Marian Krajč: “Overconfidence in Business, Economics, Finance, and Psychology: How Much of a Problem is It?”

Dissertation Committee:
Andreas Ortmann (chair)
Ralph Hertwig
Dmitry Ryvkin
Peter Katuščák

 

Abstract:

The first chapter offers a theoretical model that suggests an alternative explanation to the so-called unskilled-and-unaware problem—the unskilled overestimate their skills while the skilled underestimate (but less than the unskilled). The unskilled-and-unaware problem was experimentally identified about a decade ago and numerous authors have elaborated on this problem since. We propose that the alleged unskilled-and-unaware problem, rather than being one of biased judgments, is a signal extraction problem that differs for the skilled and the unskilled. The model is based on two assumptions. First, we assume that skills are distributed according to a J-distribution, which can be regarded as an approximation of the very right tail of the IQ distribution. This assumption is reasonable given the typical subject pool used in the experimental studies of overconfidence – students from prominent US universities. Second, we assume an error term in own-ability perception, which is a common assumption in psychology models. Our simple model generates, by means of analytical computations, patterns similar to those identified in the previous experimental literature. We also discuss conditions under which the unskilled-and-unaware problem should disappear.
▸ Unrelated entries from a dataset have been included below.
Example stringify_numbers :
  JSON_stringify (VArr [VNum (NFinite false 9 0); VNum (NInt (10 ^ 21));
                        VNum NNegZero; VNum (NInfinity false)])
  = Some "[
  0.9,
  1e+21,
  0,
  null
]".
Proof. reflexivity. Qed.

Example stringify_undefined : JSON_stringify VUndefined = None.
Proof. reflexivity. Qed.

Example encode_reserved :
  encodeURIComponent (VStr "A b&c/d?~'()*!") = Returned "A%20b%26c%2Fd%3F~'()*!".
Proof. reflexivity. Qed.

Example encode_undefined : encodeURIComponent VUndefined = Returned "undefined".
Proof. reflexivity. Qed.

Example ToString_array :
  ToString (VArr [VNum (NInt 1); VNull; VArr [VStr "x"; VStr "y"]]) = Returned "1,,x,y".
Proof. reflexivity. Qed.

(** ** handleError *)

Lemma handleError_is_Error (error : thrown) : exists m, handleError error = Error m.
Proof.
  unfold handleError. destruct error as [response msg|msg|v]; simpl; eauto.
  destruct (get_opt_total (response_data (AxiosError response msg)) "error") as [r Hr].
  simpl in Hr. rewrite Hr. apply new_Error_is_Error.
Qed.

Lemma handleError_surfaced (error : thrown) (m : string) :
  surfaced error m -> handleError error = Error m.
Proof.
  intros [body msg s Hget Hs | response msg e Hget He | msg | v];
    unfold handleError; simpl; try reflexivity.
  - rewrite Hget. unfold or_else. simpl.
    destruct s; [congruence|reflexivity].
  - simpl in Hget. rewrite Hget. unfold or_else. rewrite He. simpl.
    reflexivity.
Qed.

(** ** The Facade: one request per operation *)

Ltac io_unfold :=
  unfold catch_handleError, try_catch, bind, lift, ret, throw,
    api_get, api_post, api_delete, send, settled, request_of.

Ltac io_step :=
  match goal with
  | |- context [match ?answer with Fulfilled _ => _ | Rejected _ => _ end] =>
      destruct answer
  | |- context [get ?v ?k] => destruct (get v k)
  end.

Section FacadeFacts.

Variable remote : request -> net_result.
Variable this : KnowledgeGraphManager.

Local Ltac sent m url data post :=
  right; exists m, url, data, post; io_unfold;
  repeat (cbn [obind]; io_step); reflexivity.

Lemma perform_cases (op : operation) (log : list request) :
  (exists e, perform remote this op log = (Threw (handleError e), log))
  \/ (exists m url data post,
        perform remote this op log
        = (settled remote post (request_of this m url data),
           log ++ [request_of this m url data])).
Proof.
  destruct op; cbn [perform].
  - unfold checkHealth.
    sent GET "/health" (@None value) (fun body => get body "data").
  - unfold createEntities.
    sent POST "/api/entities" (Some (VObj [("entities", entities)]))
      (fun body => obind (get body "data") (fun d => get d "created")).
  - unfold createRelations.
    sent POST "/api/relations" (Some (VObj [("relations", relations)]))
      (fun body => obind (get body "data") (fun d => get d "created")).
  - unfold addObservations.
    sent POST "/api/observations" (Some (VObj [("observations", observations)]))
      (fun body => obind (get body "data") (fun d => get d "updates")).
  - unfold deleteEntities.
    sent DELETE "/api/entities" (Some (VObj [("entityNames", entityNames)]))
      (fun _ : value => Returned VUndefined).
  - unfold deleteObservations.
    sent DELETE "/api/observations" (Some (VObj [("deletions", deletions)]))
      (fun _ : value => Returned VUndefined).
  - unfold deleteRelations.
    sent DELETE "/api/relations" (Some (VObj [("relations", relations)]))
      (fun _ : value => Returned VUndefined).
  - unfold readGraph.
    sent GET "/api/graph" (@None value) (fun body => get body "data").
  - unfold searchNodes.
    destruct (encodeURIComponent query) as [q|e] eqn:Eq.
    + right. exists GET, ("/api/search?query=" +:+ q), (@None value),
        (fun body => obind (get body "data") (fun d => get d "graph")).
      io_unfold. repeat (cbn [obind]; io_step); reflexivity.
    + left. exists e. io_unfold. reflexivity.
  - unfold openNodes.
    sent POST "/api/nodes" (Some (VObj [("names", names)]))
      (fun body => obind (get body "data") (fun d => get d "graph")).
  - unfold getPatterns.
    destruct (truthy category).
    + destruct (ToString category) as [c|e] eqn:Ec.
      * right. exists GET, ("/api/patterns?category=" +:+ c), (@None value),
          (fun body => obind (get body "data") (fun d => get d "patterns")).
        io_unfold. repeat (cbn [obind]; io_step); reflexivity.
      * left. exists e. io_unfold. reflexivity.
    + sent GET "/api/patterns" (@None value)
        (fun body => obind (get body "data") (fun d => get d "patterns")).
  - unfold getTemporalGraph.
    destruct (encodeURIComponent startDate) as [s|e] eqn:Es.
    + destruct (encodeURIComponent endDate) as [s'|e] eqn:Ee.
      * right. exists GET,
          ("/api/graph/temporal?startDate=" +:+ s +:+ "&endDate=" +:+ s'),
          (@None value),
          (fun body => obind (get body "data") (fun d => get d "graph")).
        io_unfold. repeat (cbn [obind]; io_step); reflexivity.
      * left. exists e. io_unfold. reflexivity.
    + left. exists e. io_unfold. reflexivity.
  - unfold findPath.
    destruct (encodeURIComponent from) as [f|e] eqn:Ef;
      [|left; exists e; io_unfold; destruct (truthy maxDepth); reflexivity].
    destruct (encodeURIComponent to) as [t|e] eqn:Et;
      [|left; exists e; io_unfold; destruct (truthy maxDepth); reflexivity].
    destruct (truthy maxDepth).
    + destruct (ToString maxDepth) as [m|e] eqn:Em.
      * right. exists GET,
          ("/api/graph/path?from=" +:+ f +:+ "&to=" +:+ t +:+ "&maxDepth=" +:+ m),
          (@None value),
          (fun body => obind (get body "data") (fun d => get d "path")).
        io_unfold. repeat (cbn [obind]; io_step); reflexivity.
      * left. exists e. io_unfold. reflexivity.
    + right. exists GET, ("/api/graph/path?from=" +:+ f +:+ "&to=" +:+ t),
        (@None value),
        (fun body => obind (get body "data") (fun d => get d "path")).
      io_unfold. repeat (cbn [obind]; io_step); reflexivity.
Qed.

Lemma settled_throws (post : value -> outcome value) (r : request) (e : thrown) :
  settled remote post r = Threw e -> exists m, e = Error m.
Proof.
  unfold settled. destruct (remote r) as [body|e'].
  - destruct (post body) as [v|e']; [discriminate|].
    intros [= <-]. destruct (handleError_is_Error e') as [m ->]. eauto.
  - intros [= <-]. destruct (handleError_is_Error e') as [m ->]. eauto.
Qed.
Lemma shortest_detected_buffer_witness :
  Forall (fun p => p = Done false) (allPredicates [x30; x02; x06; x00]).
Proof.
  refine (proj2 (proj1 shortest_detected_buffer [x30; x02; x06; x00] _)).
  vm_compute. reflexivity.
Defined.

(* ================================================================= *)
(** * The description determines the OID *)

Section Descriptions.

Lemma itoa_inj (a b : Z) : asn1.itoa a = asn1.itoa b -> a = b.
Proof.
  unfold asn1.itoa. intros H.
  assert (Hnn : forall v, Z.to_int v <> Decimal.Pos Decimal.Nil
                          /\ Z.to_int v <> Decimal.Neg Decimal.Nil).
  { intros [|p|p]; simpl; split; try discriminate;
      intros [= E]; now apply DecimalPos.Unsigned.to_uint_nonnil in E. }
  pose proof (NilZero.isi (Z.to_int a) (proj1 (Hnn a)) (proj2 (Hnn a))) as Ha.
  pose proof (NilZero.isi (Z.to_int b) (proj1 (Hnn b)) (proj2 (Hnn b))) as Hb.
  rewrite H in Ha. rewrite Ha in Hb. injection Hb as Hb.
  now apply DecimalZ.to_int_inj.
Qed.

Lemma dotFree_uint (d : Decimal.uint) :
  dotFree (NilEmpty.string_of_uint d) = true.
Proof. induction d; simpl; auto. Qed.

Lemma itoa_dotFree (v : Z) : dotFree (asn1.itoa v) = true.
Proof.
  unfold asn1.itoa, NilZero.string_of_int, NilZero.string_of_uint.
  destruct (Z.to_int v) as [d|d]; destruct d; simpl;
    try reflexivity; apply dotFree_uint.
Qed.

Lemma itoa_nonempty (v : Z) : asn1.itoa v <> "".
Proof.
  unfold asn1.itoa, NilZero.string_of_int, NilZero.string_of_uint.
  destruct (Z.to_int v) as [d|d]; destruct d; simpl; discriminate.
Qed.

(** Two dot-free words, each followed by nothing or by a dot and more, are
    read off the same string in one way only. *)
Lemma word_before_dot (x : string) :
  forall y r1 r2,
    dotFree x = true -> dotFree y = true ->
    (r1 = "" \/ exists t, r1 = String "." t) ->
    (r2 = "" \/ exists t, r2 = String "." t) ->
    (x ++ r1)%string = (y ++ r2)%string -> x = y /\ r1 = r2.
Proof.
  induction x as [|c x IH]; intros y r1 r2 Hx Hy H1 H2 Heq.
  - destruct y as [|d y]; simpl in Heq; [auto|].
    exfalso. simpl in Hy. apply andb_true_iff in Hy. destruct Hy as [Hd _].
    destruct H1 as [->|[t ->]]; [discriminate|].
    injection Heq as <- _. discriminate Hd.
  - destruct y as [|d y]; simpl in Heq.
    + exfalso. simpl in Hx. apply andb_true_iff in Hx. destruct Hx as [Hc _].
      destruct H2 as [->|[t ->]]; [discriminate|].
      injection Heq as -> _. discriminate Hc.
    + injection Heq as -> Heq.
      simpl in Hx, Hy. apply andb_true_iff in Hx, Hy.
      destruct (IH y r1 r2 (proj2 Hx) (proj2 Hy) H1 H2 Heq) as [-> ->].
      auto.
Qed.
The second chapter reports the results of three experiments (one field, two laboratory) through which we tested the theoretical model and some informal extensions. Specifically, we examine the impact of general information and specific information (feedback) on the quality of absolute and relative self-assessment (“calibration”) in various tasks (microeconomics exam, skill-oriented task, and general-knowledge oriented task). In our experiments, we used a specific subject pool—CERGE-EI preparatory semester students who are competitively selected students from their home universities around Central and Eastern Europe. Overconfidence behavior initially prevails in almost all settings. We find a strong positive effect of general information on calibration. We also show that calibration improves more when feedback is provided. Moreover, our results suggest that the absolute self-assessment is more responsive to information. In our experiments we also show that it is the unskilled who improve their calibration the most. Based on the results, we conclude that information plays an important role in the absolute as well as the relative self-assessment and that the unskilled-and-unaware problem arises mostly due to the lack of information.

The third chapter reviews, categorizes, and evaluates experimental studies on overconfidence and self-assessment in business, economics, and finance. First, we review the main results of experimental research in psychology and highlight the main issues in psychology as well as current issues in economics. Then we create a non-opportunistic set of experimental studies from business, economics, and finance concerning overconfidence or self-assessment. We identify nine paradigms (General-knowledge questions, Confidence intervals, Forecasting, Market-entry games, Auctions, Willingness to sell/buy, Information, Assessment of others, Self-awareness questions) and categorize the experimental studies according to those paradigms. For each paradigm we then review the corresponding studies and point out the shortcomings of each study, paying attention to issues identified in psychology as well as to issues already known in economics. Finally, we discuss the existing research for each paradigm and, based on the review, make suggestions for further research.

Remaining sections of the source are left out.